BEGIN DATASET CONTENT
(** The end of the shared refresh hands over the calls that wait for it. *)
Lemma calls_ok_refreshed b id c r :
  calls_ok [] b → b_calls b !! id = Some c → on_wire c →
  ca_purpose c = RefreshRequest SharedRefresh →
  let b' := set_phase id (Settled r) b in
  calls_ok (b_waiting b) (with_calls None (b_next b') (b_calls b') [] (b_wire b') b').
Proof.
  intros [F W S Q N R P A] Hc Ho Hp b'. unfold on_wire in *.
  rewrite ?app_nil_r in *. assert (b_refreshPromise b = Some id) as Hpr by (apply P; eauto).
  assert (∀ i, b_calls b' !! i
     = if decide (i = id) then Some (mkCall (ca_purpose c) (ca_config c) (Settled r))
       else b_calls b !! i) as Hcalls.
  { intros i. unfold b'. rewrite lookup_set_phase. case_decide; [subst; by rewrite Hc|done]. }
  split; cbn [b_calls b_next b_waiting b_refreshPromise with_calls app].
  - intros i. rewrite Hcalls. case_decide; [subst i; intros _; apply F; by eexists|apply F].
  - intros i. rewrite Hcalls. case_decide; [done|apply W].
  - intros i c'. rewrite Hcalls. case_decide; [|apply S]. intros [= <-]. subst i.
    etransitivity; [by apply (S id c)|]. unfold send_budget. rewrite Ho. cbn. case_match; lia.
  - intros i. setoid_rewrite Hcalls. specialize (Q i). rewrite ?app_nil_r in Q. rewrite Q.
    case_decide as Hi; [|done]. subst i. rewrite Hc.
    split; intros (c' & [= <-] & e & He); simplify_eq/=; congruence.
  - done.
  - intros i c'. rewrite Hcalls. case_decide; [|apply R]. by intros [= <-] [].
  - intros i. split; [done|]. rewrite Hcalls. case_decide; intros (c' & Hc' & Hp' & Ho').
    + by simplify_eq.
    + assert (b_refreshPromise b = Some i) by (apply P; eauto). congruence.
  - done.
Qed.

Lemma calls_ok_refresh_ended owner reply id c b :
  calls_ok [] b → b_calls b !! id = Some c → on_wire c → ca_purpose c = RefreshRequest owner →
  calls_ok [] (refresh_ended owner reply (set_phase id (Settled reply) b)).
Proof.
  intros Hok Hc Ho Hp. unfold refresh_ended.
  set (b' := set_phase id (Settled reply) b).
  assert (Hn := net_refresh reply b'). destruct (refreshAccessToken reply b') as [token b1].
  cbn in Hn. destruct (decide (owner = SharedRefresh)) as [->|Hne].
  - replace (b_waiting b1) with (b_waiting b) by (unfold net in Hn; by simplify_eq/=).
    apply calls_ok_resume_all. eapply calls_ok_net; [|by eapply (calls_ok_refreshed b id c reply)].
    injection Hn as _ E2 E3 _ E5. unfold net. cbn. by rewrite E2, E3, E5.
  - assert (calls_ok [] b1) as Hb1.
    { eapply calls_ok_net; [symmetry; apply Hn|]. eapply calls_ok_settled; [done..|congruence]. }
    destruct owner; try done. destruct (given_token token).
    + by apply calls_ok_start.
    + by eapply calls_ok_net; [symmetry; apply net_clearSession|].
Qed.

Lemma calls_ok_settle id c r b :
  calls_ok [] b → b_calls b !! id = Some c → on_wire c → is_refresh c = false →
  calls_ok [] (settle id (ca_purpose c) r b).
Proof.
  intros Hok Hc Ho Hr. unfold settle. eapply calls_ok_net; [symmetry; apply net_after_call|].
  eapply calls_ok_settled; [done..|]. unfold is_refresh in Hr. intros E. by rewrite E in Hr.
Qed.

Lemma calls_ok_on_reply id c r b :
  calls_ok [] b → b_calls b !! id = Some c → on_wire c → calls_ok [] (on_reply id c r b).
Proof.
  intros Hok Hc Ho. unfold on_reply. destruct (is_refresh c) eqn:Er.
  - unfold is_refresh in Er. destruct (ca_purpose c) eqn:Ep; try done.
    by eapply calls_ok_refresh_ended.
  - assert (calls_ok [] (match r with
      | ReplyOk _ => settle id (ca_purpose c) r b
      | ReplyError status code =>
          if cf_skipAuthRefresh (ca_config c) then settle id (ca_purpose c) r b
          else if cf_retry (ca_config c) then refresh_catch id (ca_purpose c) r b
          else if negb (token_expired status code) then settle id (ca_purpose c) r b
          else await_refresh id c (status, code) b
      end)) as Hgoal.
    { destruct r; [by apply calls_ok_settle|].
      destruct (cf_skipAuthRefresh _); [by apply calls_ok_settle|].
      destruct (cf_retry _) eqn:Eretry.
      { unfold refresh_catch. apply calls_ok_settle; try done. eapply calls_ok_net; [|exact Hok]; done. }
      destruct (negb _); [by apply calls_ok_settle|by apply calls_ok_await]. }
    unfold is_refresh in Er. by destruct (ca_purpose c).
Qed.

Lemma calls_ok_step e b : calls_ok [] b → calls_ok [] (browser_step b e).
Proof.
  intros Hok. destruct e; cbn [browser_step]; try (by apply calls_ok_start).
  - apply calls_ok_start; [|done]. eapply calls_ok_net; [|exact Hok]; done.
  - eapply calls_ok_net; [|exact Hok]; done.
  - destruct (b_calls b !! id) as [c|] eqn:Ec; [|done].
    destruct (ca_phase c) eqn:Ep; try done. by apply calls_ok_on_reply.
Qed.

Lemma calls_ok_browse storage events : calls_ok [] (browse storage events).
Proof.
  unfold browse.
  assert (calls_ok [] (page_load storage)) as H0.
  { split; cbn; try done.
    - intros id. rewrite lookup_empty. by intros [].
    - intros id. split; [by intros ?%not_elem_of_nil|]. by intros (c & ? & _).
    - constructor.
    - intros id. split; [done|]. by intros (c & ? & _). }
  revert H0. generalize (page_load storage). induction events as [|e events IH]; intros b Hb; [done|].
  cbn. apply IH. by apply calls_ok_step.
Qed.

(** ** Every call ends

    The work a call still has before it ends, in replies of the network: a first request
    may wait for a refresh, which it may have to start, and be sent again. *)
Definition call_work (c : Call) : nat :=
  match ca_phase c with
  | Settled _ => 0
  | AwaitingRefresh _ => 2
  | OnWire =>
      match ca_purpose c with
      | RefreshRequest HydrateRefresh => 5
      | RefreshRequest _ => 1
      | _ => if cf_retry (ca_config c) || cf_skipAuthRefresh (ca_config c) then 1 else 4
      end
  end.

Definition calls_work (calls : gmap nat Call) : nat :=
  map_fold (λ _ c n, call_work c + n)%nat 0%nat calls.
Definition work (b : Browser) : nat := calls_work (b_calls b).

Lemma calls_work_insert calls id c :
  (calls_work (<[id := c]> calls) = call_work c + calls_work (delete id calls))%nat.
Proof.
  unfold calls_work. rewrite <-insert_delete_eq.
  apply (map_fold_insert_L (λ _ c n, call_work c + n)%nat); [lia|apply lookup_delete_eq].
Qed.

Lemma calls_work_split calls id c :
  calls !! id = Some c → (calls_work calls = call_work c + calls_work (delete id calls))%nat.
Proof. intros Hc. rewrite <-calls_work_insert. by rewrite insert_id. Qed.

Lemma calls_work_fresh calls id c :
  calls !! id = None → (calls_work (<[id := c]> calls) = call_work c + calls_work calls)%nat.
Proof. intros Hc. rewrite calls_work_insert, delete_id; done. Qed.

Lemma work_net b b' : net b = net b' → work b = work b'.
Proof. intros E. injection E as _ _ E _ _. unfold work. by rewrite E. Qed.

Lemma next_fresh pending b : calls_ok pending b → b_calls b !! b_next b = None.
Proof. intros Hok. apply eq_None_not_Some. intros Hs. apply (co_fresh _ _ Hok) in Hs. lia. Qed.

Lemma work_start pending b purpose skip :
  calls_ok pending b →
  (work (start purpose skip b) = call_work (mkCall purpose (authorize b (mkConfig skip false None)) OnWire)
                                 + work b)%nat.
Proof. intros Hok. apply calls_work_fresh. by eapply next_fresh. Qed.

Lemma authorize_skip b config : cf_skipAuthRefresh (authorize b config) = cf_skipAuthRefresh config.
Proof. unfold authorize. by destruct (given_token _), (cf_skipAuthRefresh config) eqn:?. Qed.
Lemma authorize_retry b config : cf_retry (authorize b config) = cf_retry config.
Proof. unfold authorize. by destruct (given_token _), (cf_skipAuthRefresh config). Qed.

Lemma work_set_phase id c phase b :
  b_calls b !! id = Some c →
  (work (set_phase id phase b) + call_work c
   = call_work (mkCall (ca_purpose c) (ca_config c) phase) + work b)%nat.
Proof.
  intros Hc. unfold work, set_phase. cbn.
  replace (alter _ id (b_calls b)) with (<[id := mkCall (ca_purpose c) (ca_config c) phase]> (b_calls b)).
  - rewrite calls_work_insert, (calls_work_split (b_calls b) id c Hc). lia.
  - apply map_eq. intros i. rewrite lookup_alter, lookup_insert. case_decide; [|done].
    subst. by rewrite Hc.
Qed.

Lemma work_settle id c r b :
  b_calls b !! id = Some c → (work (settle id (ca_purpose c) r b) + call_work c = work b)%nat.
Proof.
  intros Hc. unfold settle. rewrite (work_net _ _ (net_after_call _ _ _)).
  by rewrite (work_set_phase id c).
Qed.

Lemma call_work_pos c : on_wire c → (0 < call_work c)%nat.
Proof. unfold call_work, on_wire. intros ->. repeat case_match; lia. Qed.

Lemma work_await id c error b :
  calls_ok [] b → b_calls b !! id = Some c → call_work c = 4%nat →
  (work (await_refresh id c error b) < work b)%nat.
Proof.
  intros Hok Hc Hw.
  assert (b_calls (runSharedRefresh b) !! id = Some c ∧ (work (runSharedRefresh b) <= 1 + work b)%nat)
    as [Hc' Hs].
  { unfold runSharedRefresh. destruct (b_refreshPromise b); [split; [done|lia]|]. split.
    - cbn. rewrite lookup_insert_ne; [done|]. intros <-. by rewrite (next_fresh _ _ Hok) in Hc.
    - change (work (start (RefreshRequest SharedRefresh) true b) <= 1 + work b)%nat.
      by rewrite (work_start [] b). }
  unfold await_refresh, work in *. cbn. rewrite calls_work_insert. cbn.
  rewrite (calls_work_split _ _ _ Hc'), Hw in Hs. lia.
Qed.

Lemma work_resume token id pending b :
  calls_ok (id :: pending) b → (work (resume token b id) <= work b)%nat.
Proof.
  intros Hok. destruct (co_waiting _ _ Hok id) as [([purpose config phase] & Hc & Hac) _].
  { rewrite elem_of_app. right. by left. }
  destruct (co_retry _ _ Hok _ _ Hc Hac) as [Hretry Hr]. destruct Hac as [error He].
  cbn in He, Hretry, Hr. subst phase. unfold resume. rewrite Hc. destruct (given_token token) as [t|].
  - unfold work at 1, send. cbn. rewrite calls_work_insert. unfold work.
    rewrite (calls_work_split _ _ _ Hc). cbn. unfold is_refresh in Hr. cbn in Hr.
    rewrite authorize_retry. cbn. rewrite Hretry. destruct purpose; cbn in *; done || lia.
  - pose proof (work_settle id _ (ReplyError error.1 error.2) (clearSession (setAccessToken None (clearSession b))) Hc) as Hs.
    cbn [ca_purpose] in Hs. unfold refresh_catch. change (work b) with
      (work (clearSession (setAccessToken None (clearSession b)))). lia.
Qed.

Lemma work_resume_all token pending b :
  calls_ok pending b → (work (foldl (resume token) b pending) <= work b)%nat.
Proof.
  revert b. induction pending as [|id pending IH]; intros b Hok; [done|]. cbn.
  etransitivity; [apply IH; by apply calls_ok_resume|by eapply work_resume].
Qed.

Lemma work_refresh_ended owner reply id c b :
  calls_ok [] b → b_calls b !! id = Some c → on_wire c → ca_purpose c = RefreshRequest owner →
  (work (refresh_ended owner reply (set_phase id (Settled reply) b)) < work b)%nat.
Proof.
  intros Hok Hc Ho Hp. unfold refresh_ended. set (b' := set_phase id (Settled reply) b).
  assert (Hn := net_refresh reply b').
  pose proof (work_set_phase id c (Settled reply) b Hc) as Hw. fold b' in Hw. cbn in Hw.
  assert (call_work c = match owner with HydrateRefresh => 5 | _ => 1 end)%nat as Hcw.
  { unfold call_work, on_wire in *. rewrite Ho, Hp. by destruct owner. }
  destruct (refreshAccessToken reply b') as [token b1]. cbn in Hn.
  pose proof (work_net _ _ Hn) as Hwn. destruct (decide (owner = SharedRefresh)) as [->|Hne].
  - replace (b_waiting b1) with (b_waiting b) by (unfold net in Hn; by simplify_eq/=).
    set (b2 := with_calls None _ _ _ _ _). change (work b1) with (work b2) in Hwn.
    assert (work (foldl (resume token) b2 (b_waiting b)) <= work b2)%nat; [|lia].
    apply work_resume_all. eapply calls_ok_net; [|by eapply (calls_ok_refreshed b id c reply)].
    injection Hn as _ E2 E3 _ E5. unfold net, b2. cbn. by rewrite E2, E3, E5.
  - assert (calls_ok [] b1) as Hb1.
    { eapply calls_ok_net; [symmetry; apply Hn|]. eapply calls_ok_settled; [done..|congruence]. }
    destruct owner; [done| |lia]. destruct (given_token token).
    + rewrite (work_start [] b1) by done. unfold call_work at 1. cbn.
      rewrite authorize_retry, authorize_skip. cbn. lia.
    + rewrite (work_net _ _ (net_clearSession b1)). lia.
Qed.
(* ===== verification/View.v ===== *)
(** * The chat page: its data and the functions that update it

    [frontend/src/types/chat.ts], [mapRealtimeMessage] of [services/chat.service.ts] and
    the functions at the top of [features/chat/chat.page.tsx]: the list of messages of the
    open conversation, the previews of the conversations, the unread counters and the
    title they give the window; and the state of the page, with one setter per field. *)

From S2P Require Import Prelude JsText.
From stdpp Require Import pretty.
Open Scope Z_scope.

(** ** What the page takes from the browser: the time of a date (every date the backend sends
    is an ISO string, so never NaN) and the lower case of a string. *)
Class Window := {
  getTime : jsstring → Z;
  toLowerCase : jsstring → jsstring;
}.

(** ** Data *)

Inductive ConversationType := direct | group.
Inductive DeliveryStatus := sent | failed.
Inductive SeenState := seen_sent | seen.
Inductive MessageDisplayState := ready | decode_failed.
Inductive MembershipEventType := added | joined | left_ | removed.
Inductive UnreadTitleVariant := default_variant | single_sender | multi_sender.
Inductive DraftAttachmentStatus := pending | uploading | uploaded | upload_failed.
Inductive ChatConnectionState := connecting | connected | reconnecting | disconnected.

#[export] Instance ConversationType_eq_dec : EqDecision ConversationType.
Proof. solve_decision. Defined.
#[export] Instance ChatConnectionState_eq_dec : EqDecision ChatConnectionState.
Proof. solve_decision. Defined.

Record ConversationPeer := mkPeer {
  pe_id : jsstring;
  pe_username : jsstring;
  pe_displayName : jsstring;
  pe_email : option jsstring;
  pe_avatarUrl : option jsstring;
}.

Record Conversation := mkConversation {
  vc_id : jsstring;
  vc_type : ConversationType;
  vc_title : option jsstring;
  vc_createdBy : jsstring;
  vc_lastMessageAt : option jsstring;
  vc_createdAt : jsstring;
  vc_updatedAt : jsstring;
  vc_displayTitle : option jsstring;
  vc_displayAvatarUrl : option jsstring;
  vc_lastMessagePreview : option jsstring;
  vc_unreadCount : option Z;
  vc_hasUnread : option bool;
  vc_directPeer : option ConversationPeer;
}.

Record ChatAttachment := mkAttachment {
  va_attachmentId : jsstring;
  va_fileName : jsstring;
  va_mimeType : jsstring;
  va_sizeBytes : number;
  va_isImage : bool;
  va_uploaderId : option jsstring;
  va_conversationId : option jsstring;
  va_messageId : option jsstring;
}.

Record MessageModerationResult := mkModerationResult {
  mo_messageId : jsstring;
  mo_sentiment : option jsstring;
  mo_sentimentScore : option number;
  mo_toxicityScore : option number;
  mo_isToxic : option bool;
  mo_warningMessage : option jsstring;
}.

Record Message := mkMessage {
  vm_id : jsstring;
  vm_conversationId : jsstring;
  vm_senderId : jsstring;
  vm_senderDisplayName : option jsstring;
  vm_senderAvatarUrl : option jsstring;
  vm_content : jsstring;
  vm_sentAt : jsstring;
  vm_deliveryStatus : DeliveryStatus;
  vm_seenState : option SeenState;
  vm_attachment : option ChatAttachment;
  vm_isTailOfSenderGroup : option bool;
  vm_decodeErrorCode : option jsstring;
  vm_displayState : option MessageDisplayState;
  vm_isAIBotMessage : option bool;
  vm_isAICommand : option bool;
  vm_moderationResult : option MessageModerationResult;
}.

Record RealtimeMessage := mkRealtime {
  rm_messageId : jsstring;
  rm_conversationId : jsstring;
  rm_senderId : jsstring;
  rm_senderDisplayName : option jsstring;
  rm_senderAvatarUrl : option jsstring;
  rm_content : jsstring;
  rm_sentAt : jsstring;
  rm_seenState : option SeenState;
  rm_attachment : option ChatAttachment;
  rm_isTailOfSenderGroup : option bool;
  rm_decodeErrorCode : option jsstring;
  rm_displayState : option MessageDisplayState;
  rm_isAIBotMessage : option bool;
  rm_isAICommand : option bool;
  rm_moderationResult : option MessageModerationResult;
}.

Record MembershipEvent := mkMembershipEvent {
  me_id : jsstring;
  me_conversationId : jsstring;
  me_type : MembershipEventType;
  me_targetUserId : jsstring;
  me_actorUserId : option jsstring;
  me_occurredAt : jsstring;
}.

Record ConversationPreviewUpdate := mkPreviewUpdate {
  pu_conversationId : jsstring;
  pu_lastMessagePreview : jsstring;
  pu_lastMessageAt : jsstring;
  pu_unreadCount : option Z;
  pu_hasUnread : option bool;
}.

Record UnreadSummary := mkUnreadSummary {
  un_totalUnreadMessages : Z;
  un_unreadConversationIds : list jsstring;
  un_unreadSourceCount : Z;
  un_singleSenderName : option jsstring;
  un_titleVariant : UnreadTitleVariant;
}.

Record TypingPresenceUpdate := mkTyping {
  ty_conversationId : jsstring;
  ty_userId : jsstring;
  ty_isTyping : bool;
  ty_expiresAt : option jsstring;
}.

Record ChatSocketError := mkSocketError {
  er_code : jsstring;
  er_message : jsstring;
  er_conversationId : option jsstring;
}.

(** The parts of a [File] that the page reads. *)
Record File := mkFile {
  fl_name : jsstring;
  fl_type : jsstring;
  fl_size : Z;
  fl_webkitRelativePath : option jsstring;
}.

Record DraftAttachment := mkDraft {
  da_localId : jsstring;
  da_file : File;
  da_progress : Z;
  da_status : DraftAttachmentStatus;
  da_attachmentId : option jsstring;
  da_error : option jsstring;
}.

Record SuggestionCacheEntry := mkCacheEntry {
  sc_suggestions : list jsstring;
  sc_baseMessageCount : Z;
}.

Record SlashCommandOption := mkSlash {
  sl_command : jsstring;
  sl_label : jsstring;
  sl_description : jsstring;
}.

(** A [Record<string, T | undefined>] maps a key to nothing when its value is [undefined]. *)
Record ChatState := mkChatState {
  conversations : list Conversation;
  selectedConversationId : option jsstring;
  messages : list Message;
  membershipEvents : list MembershipEvent;
  loadingConversations : bool;
  loadingMessages : bool;
  sendingMessage : bool;
  draftAttachment : option DraftAttachment;
  hasMoreMessages : bool;
  typingByConversationId : gmap jsstring TypingPresenceUpdate;
  aiSuggestions : list jsstring;
  loadingAiSuggestions : bool;
  aiUnavailable : bool;
  aiEnabled : bool;
  waitingForAiConversationId : option jsstring;
  suggestionCacheByConversationId : gmap jsstring SuggestionCacheEntry;
  slashCommandsVisible : bool;
  slashCommandQuery : jsstring;
}.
END DATASET CONTENT
## WHAT IS BEING ASKED
The expected output is exactly the lines of the listing above between the line holding "match ca_purpose c with" and the line holding "calls !! id = Some", inclusive.

## SOLUTION TO THIS EXERCISE
      match ca_purpose c with
      | RefreshRequest HydrateRefresh => 5
      | RefreshRequest _ => 1
      | _ => if cf_retry (ca_config c) || cf_skipAuthRefresh (ca_config c) then 1 else 4
      end
  end.

Definition calls_work (calls : gmap nat Call) : nat :=
  map_fold (λ _ c n, call_work c + n)%nat 0%nat calls.
Definition work (b : Browser) : nat := calls_work (b_calls b).

Lemma calls_work_insert calls id c :
  (calls_work (<[id := c]> calls) = call_work c + calls_work (delete id calls))%nat.
Proof.
  unfold calls_work. rewrite <-insert_delete_eq.
  apply (map_fold_insert_L (λ _ c n, call_work c + n)%nat); [lia|apply lookup_delete_eq].
Qed.

Lemma calls_work_split calls id c :
  calls !! id = Some c → (calls_work calls = call_work c + calls_work (delete id calls))%nat.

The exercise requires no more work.